NEW YORK: Are we having fun yet?

For two years traders bemoaned the tranquility in global equity markets. That era just ended in a fit of turbulence, as stocks plunged into the first correction since early 2016 and volatility almost doubled from historically low levels over the past three months. Dip buying no longer worked, and holding tight on the S&P 500 Index delivered the first quarterly loss in 2 1/2 years.

With the White House spoiling to reorder the global trade hierarchy and the Federal Reserve raising interest rates, the word on Wall Street is: get used to the swings.

“Think about all the waves and stress caused on the surface of the water when a boat is changing directions,” said Michael Cuggino, president and portfolio manager at the Permanent Portfolio Family of Funds in San Francisco. “You have a transitory period of changing directions in monetary policy and growth expectations. As investors try to sort through that, that creates volatility.”

Even though most of the market’s worries can be countered - after all, interest rates are meant to go up sometimes, stocks are meant to go down sometimes - the handwringing is amplified by the torpor that came before. The S&P 500 gained or lost 1 per cent in a single day 23 times this quarter; in most of 2016 and 2017, it went for months without a single such move.

The 81 per cent jump in the Cboe Volatility Index tells the story of a quarter when stocks went from euphoria to correction in a matter of weeks. Optimism over Donald Trump’s tax cuts triggered unprecedented inflows into US equity funds in January as the S&P 500 jumped the most in 22 months. Then, a popular short volatility trade blew up, triggering a 10 percent correction that wiped $2 trillion from US stocks.

March failed to calm nerves amid White House reshuffles, a trade spat with China and a slump in tech megacaps on concern over tighter regulatory scrutiny. The scorecard by the end of the quarter: the S&P 500 fell 1.2 per cent, the Nasdaq 100 Index rose 2.9 per cent, small caps slid 0.4 per cent. It was the worst stretch in at least a year for all of them.
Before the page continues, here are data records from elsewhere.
Definition get_list_of_dep :=
  get_list_of_members_data "get_dep" true (reading TransmitanceMeas.get_dep).
Definition get_list_of_ref :=
  get_list_of_members_data "get_ref" true (reading TransmitanceMeas.get_ref).
Definition get_list_of_meas :=
  get_list_of_members_data "get_meas" true (reading TransmitanceMeas.get_meas).
Definition get_list_of_transmitance :=
  get_list_of_members_data "get_transmitance" true
    TransmitanceMeas.get_transmitance.
Definition get_list_of_rawest_ref :=
  get_list_of_members_data "get_rawest_ref" false
    (reading TransmitanceMeas1D.get_rawest_ref).
Definition get_list_of_rawest_meas :=
  get_list_of_members_data "get_rawest_meas" false
    (reading TransmitanceMeas1D.get_rawest_meas).
Definition get_list_of_refInterpolator :=
  get_list_of_members_data "get_refInterpolator" false
    (reading TransmitanceMeas1D.get_refInterpolator).

(** [unzip_list(aList)] on a list of two-dimensional arrays: all the first
    columns, then all the second columns. *)
Definition unzip_list (aList : list (nat * list (list R)))
    : exc (list (list R) * list (list R)) :=
  c1_list ← mapM (fun a => Sorting.column a.1 a.2 0) aList;
  c2_list ← mapM (fun a => Sorting.column a.1 a.2 1) aList;
  Ok (c1_list, c2_list).
End Methods.
End TransmitanceMeas1DCollection.

(** ** An instance with exact rational arithmetic

    Entries are rationals kept in lowest terms.  The library primitives are
    given executable stand-ins: a stable insertion sort for [numpy.argsort];
    the interpolating polynomial for [CubicSpline] (with up to four knots
    scipy's default not-a-knot spline is that polynomial; with more knots the
    two differ, and the instance is not evaluated there); the closed-form
    least-squares solution for [curve_fit] on models of the shape
    [sca * (off + g x)]; a reader of plain decimal numerals for [float]. *)

Module Rational.
Open Scope Q_scope.

Global Instance Q_scalar : Scalar Q := {|
  fzero := 0;
  fadd a b := Qred (a + b);
  fsub a b := Qred (a - b);
  fmul a b := Qred (a * b);
  fdiv a b := Qred (a / b);
  feqb := Qeq_bool;
  fleb := Qle_bool
|}.

Definition key_leb {T} (leb : T -> T -> bool) (l : list T) (j i : nat) : bool :=
  match l !! j, l !! i with
  | Some a, Some b => leb a b
  | _, _ => true
  end.

(** Insert index [i] behind every index whose key is not larger. *)
Fixpoint insert_index {T} (leb : T -> T -> bool) (l : list T) (i : nat)
    (sorted : list nat) : list nat :=
  match sorted with
  | [] => [i]
  | j :: rest =>
      if key_leb leb l j i then j :: insert_index leb l i rest
      else i :: j :: rest
  end.

Definition insertion_argsort {T} (leb : T -> T -> bool) (l : list T)
    : list nat :=
  foldl (fun sorted i => insert_index leb l i sorted) [] (seq 0 (length l)).
Lemma NoDup_keys_records (doc : DataFrame) :
  NoDup (columns doc) -> NoDup (departments doc) ->
  NoDup (map key (records_by_cell doc)).
Proof.
  intros Hcols Hdep. unfold records_by_cell.
  assert (Hlt : forall j, In j (seq 1 (List.length (columns doc) - 1)) ->
                          (j < List.length (columns doc))%nat)
    by (intros j Hj; apply in_seq in Hj; lia).
  assert (Hnd := seq_NoDup (List.length (columns doc) - 1) 1).
  induction Hnd as [|j cols' Hnotin Hnd IH]; simpl; [constructor|].
  rewrite map_app. apply NoDup_app.
  - apply NoDup_keys_column; [assumption | apply seq_NoDup|].
    intros i Hi. apply in_seq in Hi. lia.
  - apply IH. intros; apply Hlt; now right.
  - intros k Hk Hk'. apply in_keys_column in Hk. destruct Hk as (i & _ & ->).
    apply in_map_iff in Hk'. destruct Hk' as (r & Hkey & Hr).
    apply in_flat_map in Hr. destruct Hr as (j' & Hj' & Hr).
    assert (Hk : In (key r) (map key (flat_map (fun i => record_at doc i j')
                                        (seq 0 (List.length (data doc))))))
      by now apply in_map.
    apply in_keys_column in Hk. destruct Hk as (i' & _ & Hk).
    rewrite Hkey in Hk. injection Hk as _ Hk.
    assert (j = j'); [|subst; contradiction].
    apply (proj1 (NoDup_nth (columns doc) "") Hcols); auto.
    + apply Hlt; now left.
    + apply Hlt; now right.
Qed.

(** *** Replacing one cell *)

Lemma length_set_nth {A : Type} (n : nat) (x : A) (l : list A) :
  List.length (set_nth n x l) = List.length l.
Proof.
  revert n; induction l as [|y l IH]; intros [|n]; simpl; auto.
Qed.

Lemma nth_set_nth {A : Type} (n k : nat) (x d : A) (l : list A) :
  (n < List.length l)%nat ->
  nth k (set_nth n x l) d = if Nat.eqb k n then x else nth k l d.
Proof.
  revert n k; induction l as [|y l IH]; intros n k Hn; simpl in Hn; [lia|].
  destruct n as [|n], k as [|k]; simpl; trivial. apply IH. lia.
Qed.

Lemma cell_at_set_cell (doc : DataFrame) (i j i' j' : nat) (v : cell) :
  (i < List.length (data doc))%nat ->
  (j < List.length (nth i (data doc) []))%nat ->
  cell_at (set_cell doc i j v) i' j' =
  if (Nat.eqb i' i && Nat.eqb j' j)%bool then v else cell_at doc i' j'.
Proof.
  intros Hi Hj. unfold cell_at, set_cell; cbn [data].
  rewrite nth_set_nth by assumption.
  destruct (Nat.eqb_spec i' i) as [->|_]; simpl; [|reflexivity].
  now rewrite nth_set_nth by assumption.
Qed.

Lemma well_formed_set_cell (doc : DataFrame) (i j : nat) (v : cell) :
  well_formed doc -> well_formed (set_cell doc i j v).
Proof.
  intros (Hnd & Hdep & Hlen). repeat split; trivial. cbn [set_cell columns data].
  rewrite Forall_forall in *. intros row Hrow.
  destruct (In_nth _ _ [] Hrow) as (k & Hk & <-).
  rewrite length_set_nth in Hk.
  destruct (Nat.lt_ge_cases i (List.length (data doc))) as [Hi|Hi].
  - rewrite nth_set_nth by assumption. destruct (Nat.eqb k i).
    + rewrite length_set_nth. apply Hlen, nth_In, Hi.
    + apply Hlen, nth_In, Hk.
  - clear Hrow. revert i k Hi Hk. induction (data doc) as [|y l IH]; intros i k Hi Hk;
      simpl in *; [lia|].
    destruct i as [|i]; [lia|]. destruct k as [|k]; simpl.
    + apply Hlen; now left.
    + apply IH; try lia. intros; apply Hlen; now right.
Qed.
“The market faces a lot of challenges - valuations are high, financial liquidity is contracting, economic surprises are weakening, investor confidence is too bullish and yields are rising,” said Jim Paulsen, chief investment strategist at Leuthold Weeden Capital Management. “The Fed tightening is bad, trade wars are bad, technicals are bad, but you hit my Facebook, Netflix, Tesla, i.e., ‘the popular’ stocks, now that is BAD!”

It remains to be seen how long the tech jitters last, but a source of volatility that’s likely to linger is concern over higher interest rates. Stimulus enacted by the Fed to revitalize the economy after the financial crisis has helped the equity market rally for more than nine years. While this month’s rate hike was widely anticipated and equities took it in stride, concern has been rising about how many more there’ll be this year.

So, what next?

Earnings are likely to give traders some confidence with the reporting season scheduled to start in April. Investors will get a first look at the benefit from Trump’s tax cuts, and the latest estimates are for S&P 500 profits to surge 17 per cent.

Concern over rising interest rates means that even though earnings will likely buoy the market’s bulls, volatility is unlikely to go away, according to Donald Selkin, New York-based chief market strategist at Newbridge Securities Corp.

“Last year was an abnormal year, so this year we’re reverting to the average for the VIX. We’re reverting to what’s the norm now,” Selkin said. “It doesn’t mean the bull market is over.”